We had a lovely midnight mass, and a good Christmas morning. But by yesterday, I was really too tired to care. There was a moment of happiness when there was indeed a box of chocolates lurking in the pile of gifts (thank you, kind undertaker), and real laughter and joy when a present fell out of a stocking with the tell-tale pointy ears of a wiska’s-cat-treat box (I just love it when kind members of the congregation bring Molly gifts). Otherwise, what I really wanted was sleep.
But tonight… tonight was blessed.
We are doing Storytelling for the Twelve Days of Christmas. It seemed like a good idea when we first talked about it — and it seemed like a truly terrible idea when I realised that it was not going to be possible for others to share in the burden, and I would be on duty every day till Epiphany.
Today was not meant to be my day, and it was with heavy heart that I set aside ‘nap’ for ‘planning’ this afternoon — not least since there was the usual fear that no one would come.
But they came.
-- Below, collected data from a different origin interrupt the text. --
(** * nodejs-mobile-react-native: the bridge layer

    A shallow embedding of the message codec ([src/MessageCodec.ts], mirrored in
    [rn-bridge/index.js]), of the two channel implementations (the host side
    [EventChannel] of [src/RNNodeJsMobileModule.ts] and the embedded side
    [rn-bridge/index.js]), of the Android host module (readiness flag and
    lifecycle handlers) and of the JNI attachment cache of [native-lib.cpp],
    followed by the properties of the specification.  Numbers are the
    binary64 values of JavaScript, printed and read as [JSON.stringify] and
    [JSON.parse] print and read them.  The start of the runtime with its
    coroutines, the block of its arguments and the copy of the project are
    embedded too, with more properties of the code at the end. *)

From Stdlib Require Import ZArith NArith List Bool Ascii String Lia.
From Stdlib Require Import Decimal DecimalN DecimalString.
Import ListNotations.
Open Scope string_scope.
Open Scope Z_scope.

(** ** JavaScript values and completions *)

Module JS.

(** *** Numbers

    A Number is an IEEE 754 binary64 value: not-a-number, one of the two
    infinities, or [m * 2^e] with its sign.  Each finite value has one
    canonical form: the significand is below [2^53]; it is at least [2^52]
    (normal numbers, with the exponent between -1074 and 971), or the exponent
    is -1074 (subnormal numbers and the two zeros). *)
Inductive number : Type :=
| NaN
| Infinity (negative : bool)
| Finite (negative : bool) (m e : Z).

Definition canonical (x : number) : bool :=
  match x with
  | Finite _ m e =>
      (0 <=? m) && (m <? 2 ^ 53) && (-1074 <=? e) && (e <=? 971)
      && ((2 ^ 52 <=? m) || (e =? -1074))
  | NaN | Infinity _ => true
  end.

Definition is_finite (x : number) : bool :=
  match x with Finite _ _ _ => true | NaN | Infinity _ => false end.

Definition is_zero (x : number) : bool :=
  match x with Finite _ m _ => m =? 0 | NaN | Infinity _ => false end.

Definition is_negative (x : number) : bool :=
  match x with Finite s _ _ | Infinity s => s | NaN => false end.
(** * Mark7App: the authenticated API client ([ApiService])

    A shallow embedding of the HTTP client of the attendance application
    (class [ApiService], its axios instance with the two interceptors, and
    the token kept in [AsyncStorage]), together with the sign-up form check
    of the login screen ([validateForm]).

    Promises are modelled by a small monad [Async]: a computation reads the
    network (one answer per outgoing request), threads the local state
    (the key-value store and the [currentUser] field), settles as fulfilled
    or rejected, and records the requests it handed to the transport.
    [console.log] calls and UI effects (alerts, navigation) are not
    modelled; [AsyncStorage] calls are taken to succeed. *)

From Stdlib Require Import ZArith Ascii String.
From stdpp Require Import base option strings list gmap.

Open Scope Z_scope.
Open Scope string_scope.
Open Scope list_scope.

(** ** Data model *)

(** Values of type [any]: request bodies and the payload fields of a
    response.  TypeScript interfaces are erased at run time, so a request
    body is whatever JSON value the caller hands over.  Numbers are kept
    abstract as integers; the client never computes on them. *)
#[warnings="-register-all"]
Inductive JsValue : Type :=
| JsUndefined
| JsNull
| JsBool (b : bool)
| JsNumber (n : Z)
| JsString (s : string)
| JsArray (items : list JsValue)
| JsObject (fields : list (string * JsValue)).
Lemma ring_offset (r k m : Z) :
  0 <= r < m -> 0 <= k <= m ->
  (r + k < m /\ (r + k) mod m = r + k) \/ (m <= r + k /\ (r + k) mod m = r + k - m).
Proof.
  intros Hr Hk. destruct (decide (r + k < m)).
  - left. split; [done|]. apply Z.mod_small. lia.
  - right. split; [lia|]. symmetry. apply (Z.mod_unique _ _ 1); lia.
Qed.

(** A read at [(r + k) mod len f] that does not straddle the end of the
    buffer is a read at [k] of the circular view. *)
Lemma ring_slice r f k n :
  let off := (r + k) mod len f in
  0 <= r < len f -> 0 <= k -> 0 <= n -> k + n <= len f -> off + n <= len f ->
  slice f off (off + n) = slice (ring r f) k (k + n).
Proof.
  intros off Hr Hk Hn Hkn Hfit. subst off.
  apply list_eq. intros i.
  destruct (ring_offset r k (len f)) as [[? E]|[? E]]; [lia..| |]; rewrite E in *;
    rewrite !lookup_slice by lia; (case_decide; case_decide; try lia; [|done]);
    rewrite lookup_ring by lia; f_equal.
  - rewrite Z.mod_small; lia.
  - rewrite <- (Z.mod_unique _ (len f) 1 (r + Z.of_nat (Z.to_nat k + i) - len f)); lia.
Qed.

(** The same for writes. *)
Lemma ring_copy_at r f k src :
  let off := (r + k) mod len f in
  0 <= r < len f -> 0 <= k -> k + len src <= len f -> off + len src <= len f ->
  ring r (copy_at f off src) = copy_at (ring r f) k src.
Proof.
  intros off Hr Hk Hks Hfit. subst off.
  assert (0 <= (r + k) mod len f) by (apply Z.mod_pos_bound; lia).
  assert (length (copy_at f ((r + k) mod len f) src) = length f) as HL.
  { apply Nat2Z.inj. apply length_copy_at. lia. }
  apply list_eq. intros i.
  destruct (decide (Z.of_nat i < len f)) as [Hi|Hi].
  2:{ rewrite !lookup_ge_None_2; [done| |].
      - apply Nat2Z.inj_le. rewrite length_copy_at; rewrite length_ring; lia.
      - rewrite length_ring, HL. lia. }
  rewrite lookup_ring by (rewrite HL; lia). rewrite HL.
  rewrite (lookup_copy_at (ring r f)) by (rewrite ?length_ring; lia).
  rewrite lookup_copy_at by lia.
  destruct (ring_offset r k (len f)) as [[? E]|[? E]]; [lia..| |]; rewrite E in *;
    destruct (ring_offset r (Z.of_nat i) (len f)) as [[? E']|[? E']]; try lia;
    rewrite E'; (case_decide; case_decide; try lia);
    try (f_equal; lia); rewrite lookup_ring by lia; by rewrite E'.
Qed.

(** Moving the read offset rotates the view. *)
Lemma ring_advance r f k :
  0 <= r < len f -> 0 <= k <= len f ->
  ring ((r + k) mod len f) f = drop (Z.to_nat k) (ring r f) ++ take (Z.to_nat k) (ring r f).
Proof.
  intros Hr Hk. unfold ring.
  destruct (ring_offset r k (len f)) as [[? ->]|[? ->]]; [lia..| |].
  - rewrite drop_app_le, take_app_le by (rewrite length_drop; lia).
    rewrite drop_drop, Z2Nat.inj_add by lia. rewrite <- app_assoc. f_equal.
    by rewrite take_take_drop.
  - rewrite drop_app_ge, take_app_ge by (rewrite length_drop; lia).
    rewrite !length_drop.
    replace (Z.to_nat k - (length f - Z.to_nat r))%nat with (Z.to_nat (r + k - len f)) by lia.
    assert (Z.to_nat (r + k - len f) <= Z.to_nat r)%nat as Hj by lia. revert Hj.
    generalize (Z.to_nat (r + k - len f)) (Z.to_nat r). intros j r' Hj.
    rewrite take_take, Nat.min_l by done. rewrite app_assoc. f_equal.
    rewrite <- (take_drop r' f) at 1.
    destruct (decide (r' <= length f)%nat).
    + by rewrite drop_app_le by (rewrite length_take; lia).
    + rewrite (drop_ge f r') by lia. rewrite !app_nil_r. done.
Qed.
(** The loop of [pruneInterestLocked]; the clock is read once, since the
    whole call holds the lock. *)
Fixpoint prune_loop (fuel : nat) (now : Time) (s : InterestSet) : InterestSet :=
  match fuel with
  | O => s
  | S fuel =>
      match last (is_list s) with
      | None => s
      | Some back =>
          match is_elems s !! back with
          | None => s
          | Some e =>
              if time_sub now (ie_addedAt e) <? i64 (2 * decisionWait) then s
              else prune_loop fuel now (remove_entry back (ie_id e) s)
          end
      end
  end.

(** One iteration per element is enough: every one but the last removes an
    element. *)
Definition pruneInterestLocked (now : Time) (s : InterestSet) : InterestSet :=
  prune_loop (S (length (is_list s))) now s.

(** [AddInterest], up to the unlock; the wakeup that follows it is a step of
    its own in [SpanBuffer]. *)
Definition AddInterest (tid : TraceID) (now : Time) (s0 : InterestSet) : InterestSet :=
  let s := pruneInterestLocked now s0 in
  match is_entries s !! tid with
  | Some el =>
      {| is_entries := is_entries s;
         is_list := el :: filter (.≠ el) (is_list s);
         is_elems := alter (λ e, InterestEntry (ie_id e) now) el (is_elems s);
         is_next := is_next s |}
  | None =>
      let el := is_next s in
      {| is_entries := <[tid := el]> (is_entries s);
         is_list := el :: is_list s;
         is_elems := <[el := InterestEntry tid now]> (is_elems s);
         is_next := S (is_next s) |}
  end.

Definition addedAt (s : InterestSet) (tid : TraceID) : option Time :=
  el ← is_entries s !! tid; ie_addedAt <$> is_elems s !! el.

Definition hasInterestRLocked (tid : TraceID) (now : Time) (s : InterestSet) : bool :=
  match addedAt s tid with
  | None => false
  | Some t => time_sub now t <? decisionWait
  end.

Definition HasInterest := hasInterestRLocked.

(** [addedAt.Before(insertedAt.Add(decisionWait))] *)
Definition hasInterestForSpanRLocked (tid : TraceID) (insertedAt : Time) (s : InterestSet) : bool :=
  match addedAt s tid with
  | None => false
  | Some t => t <? insertedAt + decisionWait
  end.

(** ** Invariant *)

Definition elem_time (s : InterestSet) (el : loc) : Time :=
  default 0 (ie_addedAt <$> is_elems s !! el).

(** The list and the map hold the same elements, each under its own
    identifier, and the list is ordered by time, newest first. *)
Record wf (s : InterestSet) : Prop := {
  wf_nodup : NoDup (is_list s);
  wf_fresh : ∀ el, el ∈ is_list s → (el < is_next s)%nat;
  wf_map : ∀ tid el, is_entries s !! tid = Some el ↔
               el ∈ is_list s ∧ ie_id <$> is_elems s !! el = Some tid;
  wf_elem : ∀ el, el ∈ is_list s → is_Some (is_elems s !! el);
  wf_sorted : StronglySorted (λ a b, elem_time s b <= elem_time s a) (is_list s);
}.

(** No decision lies in the future of [now]. *)
Definition before_now (now : Time) (s : InterestSet) : Prop :=
  ∀ el, el ∈ is_list s → elem_time s el <= now.

(** ** Abstraction: a map from trace identifiers to decision times *)
Definition abs (s : InterestSet) : gmap TraceID Time :=
  omap (λ el, ie_addedAt <$> is_elems s !! el) (is_entries s).

Definition live_at (now : Time) (t : Time) : Prop := time_sub now t < i64 (2 * decisionWait).
#[export] Instance live_at_dec now t : Decision (live_at now t) :=
  decide (time_sub now t < i64 (2 * decisionWait)).

Definition spec_prune (now : Time) (m : gmap TraceID Time) : gmap TraceID Time :=
  filter (λ kv, live_at now kv.2) m.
Not many, but they came. And it was wonderful.
We gathered in the story-telling tent with hot chocolate and candy canes. I told a story about Luke the Ox, learning to hope for a King from wise old Isaiah-Ox. Then we read Room for a Little One, which has Luke in the starring role. (in my world, at least.)
We talked about the animals in the stable and then listened to the Carnival Band singing ‘Journey to Bethlehem — the Animal’s Song’. They joined in the mooing and baaing and hee-hawing, and we all delighted in the xxxsss of the camel.
We stepped away from Christmas — which felt risky– with Trevor Dennis’ God’s Delight. The Kangaroo got a better tail, the angels learned to slide down the girraffe’s neck, and human beings were created for the first time. The story took a somber turn when the humans forget to delight with the angels, and we were urged to remember to dance with God.
So I don’t know why I didn’t see it coming —
but when one of the girls said, ‘can we dance then?’ it was sheer delight.
Angels form the Realms of Glory (barn-dance version from Maddy Prior and the Carnival Band) had us spinning and running around, and then we refilled our cups of hot chocolate, and settled down for Only a Star.
It was an utter delight.
And of course, the tradition has now been formed. I need not only stories, but songs and dances each night.